EXERCISE PROMPT
The response should contain every record, reproduced exactly.

[Collected data entries]
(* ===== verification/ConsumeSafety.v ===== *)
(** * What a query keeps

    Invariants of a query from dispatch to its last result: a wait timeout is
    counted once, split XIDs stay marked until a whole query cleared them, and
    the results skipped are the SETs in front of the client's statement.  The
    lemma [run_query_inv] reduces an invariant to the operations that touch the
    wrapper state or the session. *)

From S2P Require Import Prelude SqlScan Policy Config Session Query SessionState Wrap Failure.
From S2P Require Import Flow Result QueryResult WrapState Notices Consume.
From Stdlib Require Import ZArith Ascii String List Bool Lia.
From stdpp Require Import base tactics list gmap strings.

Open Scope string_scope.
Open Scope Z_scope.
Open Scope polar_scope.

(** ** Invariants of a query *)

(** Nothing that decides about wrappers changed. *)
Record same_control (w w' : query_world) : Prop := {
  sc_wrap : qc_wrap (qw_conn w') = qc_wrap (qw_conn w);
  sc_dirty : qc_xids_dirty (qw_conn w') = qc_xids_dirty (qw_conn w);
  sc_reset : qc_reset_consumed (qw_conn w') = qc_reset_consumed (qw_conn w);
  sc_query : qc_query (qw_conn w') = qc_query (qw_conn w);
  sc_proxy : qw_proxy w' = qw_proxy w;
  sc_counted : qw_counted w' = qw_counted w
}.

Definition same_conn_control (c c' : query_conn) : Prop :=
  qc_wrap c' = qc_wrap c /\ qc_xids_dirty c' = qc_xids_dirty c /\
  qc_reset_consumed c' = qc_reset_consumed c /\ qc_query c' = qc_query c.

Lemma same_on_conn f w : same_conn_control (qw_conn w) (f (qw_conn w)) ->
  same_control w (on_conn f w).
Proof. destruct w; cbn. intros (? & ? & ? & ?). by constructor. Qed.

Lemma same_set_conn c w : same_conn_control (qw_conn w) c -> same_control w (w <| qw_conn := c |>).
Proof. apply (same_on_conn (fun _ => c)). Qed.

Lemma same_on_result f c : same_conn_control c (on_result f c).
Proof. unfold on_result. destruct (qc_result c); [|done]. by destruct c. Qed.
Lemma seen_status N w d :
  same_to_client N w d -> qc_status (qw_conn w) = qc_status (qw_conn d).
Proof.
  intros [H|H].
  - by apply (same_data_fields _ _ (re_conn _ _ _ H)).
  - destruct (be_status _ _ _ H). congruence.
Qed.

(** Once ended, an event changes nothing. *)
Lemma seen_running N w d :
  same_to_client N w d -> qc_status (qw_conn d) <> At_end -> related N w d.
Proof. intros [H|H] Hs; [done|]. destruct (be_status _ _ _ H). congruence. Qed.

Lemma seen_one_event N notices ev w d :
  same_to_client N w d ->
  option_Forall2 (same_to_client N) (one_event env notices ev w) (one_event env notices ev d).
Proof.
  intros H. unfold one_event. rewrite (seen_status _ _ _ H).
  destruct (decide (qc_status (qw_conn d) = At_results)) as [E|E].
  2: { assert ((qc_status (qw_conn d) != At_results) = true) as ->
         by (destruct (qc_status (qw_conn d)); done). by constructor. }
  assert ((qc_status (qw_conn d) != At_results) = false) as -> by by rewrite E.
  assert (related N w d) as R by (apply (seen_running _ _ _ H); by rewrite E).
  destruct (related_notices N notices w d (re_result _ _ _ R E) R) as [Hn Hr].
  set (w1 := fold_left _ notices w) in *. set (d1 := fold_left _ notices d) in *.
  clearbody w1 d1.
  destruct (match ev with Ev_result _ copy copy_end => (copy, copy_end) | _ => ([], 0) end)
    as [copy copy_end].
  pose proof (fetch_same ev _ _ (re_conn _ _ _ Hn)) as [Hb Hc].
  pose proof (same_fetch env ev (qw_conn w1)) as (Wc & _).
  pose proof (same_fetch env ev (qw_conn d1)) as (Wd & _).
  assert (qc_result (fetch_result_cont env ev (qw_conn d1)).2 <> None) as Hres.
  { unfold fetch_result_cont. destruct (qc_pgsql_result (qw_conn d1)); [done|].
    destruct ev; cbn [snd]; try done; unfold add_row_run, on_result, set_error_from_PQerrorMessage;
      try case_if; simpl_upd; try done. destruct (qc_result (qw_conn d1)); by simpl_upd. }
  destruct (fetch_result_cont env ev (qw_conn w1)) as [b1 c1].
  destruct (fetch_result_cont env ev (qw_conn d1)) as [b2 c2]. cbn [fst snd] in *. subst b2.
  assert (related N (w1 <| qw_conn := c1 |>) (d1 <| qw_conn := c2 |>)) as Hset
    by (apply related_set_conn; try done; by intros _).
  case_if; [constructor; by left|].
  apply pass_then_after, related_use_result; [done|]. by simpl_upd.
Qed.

EXERCISE RESPONSE
(* ===== verification/ConsumeSafety.v ===== *)
(** * What a query keeps

    Invariants of a query from dispatch to its last result: a wait timeout is
    counted once, split XIDs stay marked until a whole query cleared them, and
    the results skipped are the SETs in front of the client's statement.  The
    lemma [run_query_inv] reduces an invariant to the operations that touch the
    wrapper state or the session. *)

From S2P Require Import Prelude SqlScan Policy Config Session Query SessionState Wrap Failure.
From S2P Require Import Flow Result QueryResult WrapState Notices Consume.
From Stdlib Require Import ZArith Ascii String List Bool Lia.
From stdpp Require Import base tactics list gmap strings.

Open Scope string_scope.
Open Scope Z_scope.
Open Scope polar_scope.

(** ** Invariants of a query *)

(** Nothing that decides about wrappers changed. *)
Record same_control (w w' : query_world) : Prop := {
  sc_wrap : qc_wrap (qw_conn w') = qc_wrap (qw_conn w);
  sc_dirty : qc_xids_dirty (qw_conn w') = qc_xids_dirty (qw_conn w);
  sc_reset : qc_reset_consumed (qw_conn w') = qc_reset_consumed (qw_conn w);
  sc_query : qc_query (qw_conn w') = qc_query (qw_conn w);
  sc_proxy : qw_proxy w' = qw_proxy w;
  sc_counted : qw_counted w' = qw_counted w
}.

Definition same_conn_control (c c' : query_conn) : Prop :=
  qc_wrap c' = qc_wrap c /\ qc_xids_dirty c' = qc_xids_dirty c /\
  qc_reset_consumed c' = qc_reset_consumed c /\ qc_query c' = qc_query c.

Lemma same_on_conn f w : same_conn_control (qw_conn w) (f (qw_conn w)) ->
  same_control w (on_conn f w).
Proof. destruct w; cbn. intros (? & ? & ? & ?). by constructor. Qed.

Lemma same_set_conn c w : same_conn_control (qw_conn w) c -> same_control w (w <| qw_conn := c |>).
Proof. apply (same_on_conn (fun _ => c)). Qed.

Lemma same_on_result f c : same_conn_control c (on_result f c).
Proof. unfold on_result. destruct (qc_result c); [|done]. by destruct c. Qed.
Lemma seen_status N w d :
  same_to_client N w d -> qc_status (qw_conn w) = qc_status (qw_conn d).
Proof.
  intros [H|H].
  - by apply (same_data_fields _ _ (re_conn _ _ _ H)).
  - destruct (be_status _ _ _ H). congruence.
Qed.

(** Once ended, an event changes nothing. *)
Lemma seen_running N w d :
  same_to_client N w d -> qc_status (qw_conn d) <> At_end -> related N w d.
Proof. intros [H|H] Hs; [done|]. destruct (be_status _ _ _ H). congruence. Qed.

Lemma seen_one_event N notices ev w d :
  same_to_client N w d ->
  option_Forall2 (same_to_client N) (one_event env notices ev w) (one_event env notices ev d).
Proof.
  intros H. unfold one_event. rewrite (seen_status _ _ _ H).
  destruct (decide (qc_status (qw_conn d) = At_results)) as [E|E].
  2: { assert ((qc_status (qw_conn d) != At_results) = true) as ->
         by (destruct (qc_status (qw_conn d)); done). by constructor. }
  assert ((qc_status (qw_conn d) != At_results) = false) as -> by by rewrite E.
  assert (related N w d) as R by (apply (seen_running _ _ _ H); by rewrite E).
  destruct (related_notices N notices w d (re_result _ _ _ R E) R) as [Hn Hr].
  set (w1 := fold_left _ notices w) in *. set (d1 := fold_left _ notices d) in *.
  clearbody w1 d1.
  destruct (match ev with Ev_result _ copy copy_end => (copy, copy_end) | _ => ([], 0) end)
    as [copy copy_end].
  pose proof (fetch_same ev _ _ (re_conn _ _ _ Hn)) as [Hb Hc].
  pose proof (same_fetch env ev (qw_conn w1)) as (Wc & _).
  pose proof (same_fetch env ev (qw_conn d1)) as (Wd & _).
  assert (qc_result (fetch_result_cont env ev (qw_conn d1)).2 <> None) as Hres.
  { unfold fetch_result_cont. destruct (qc_pgsql_result (qw_conn d1)); [done|].
    destruct ev; cbn [snd]; try done; unfold add_row_run, on_result, set_error_from_PQerrorMessage;
      try case_if; simpl_upd; try done. destruct (qc_result (qw_conn d1)); by simpl_upd. }
  destruct (fetch_result_cont env ev (qw_conn w1)) as [b1 c1].
  destruct (fetch_result_cont env ev (qw_conn d1)) as [b2 c2]. cbn [fst snd] in *. subst b2.
  assert (related N (w1 <| qw_conn := c1 |>) (d1 <| qw_conn := c2 |>)) as Hset
    by (apply related_set_conn; try done; by intros _).
  case_if; [constructor; by left|].
  apply pass_then_after, related_use_result; [done|]. by simpl_upd.
Qed.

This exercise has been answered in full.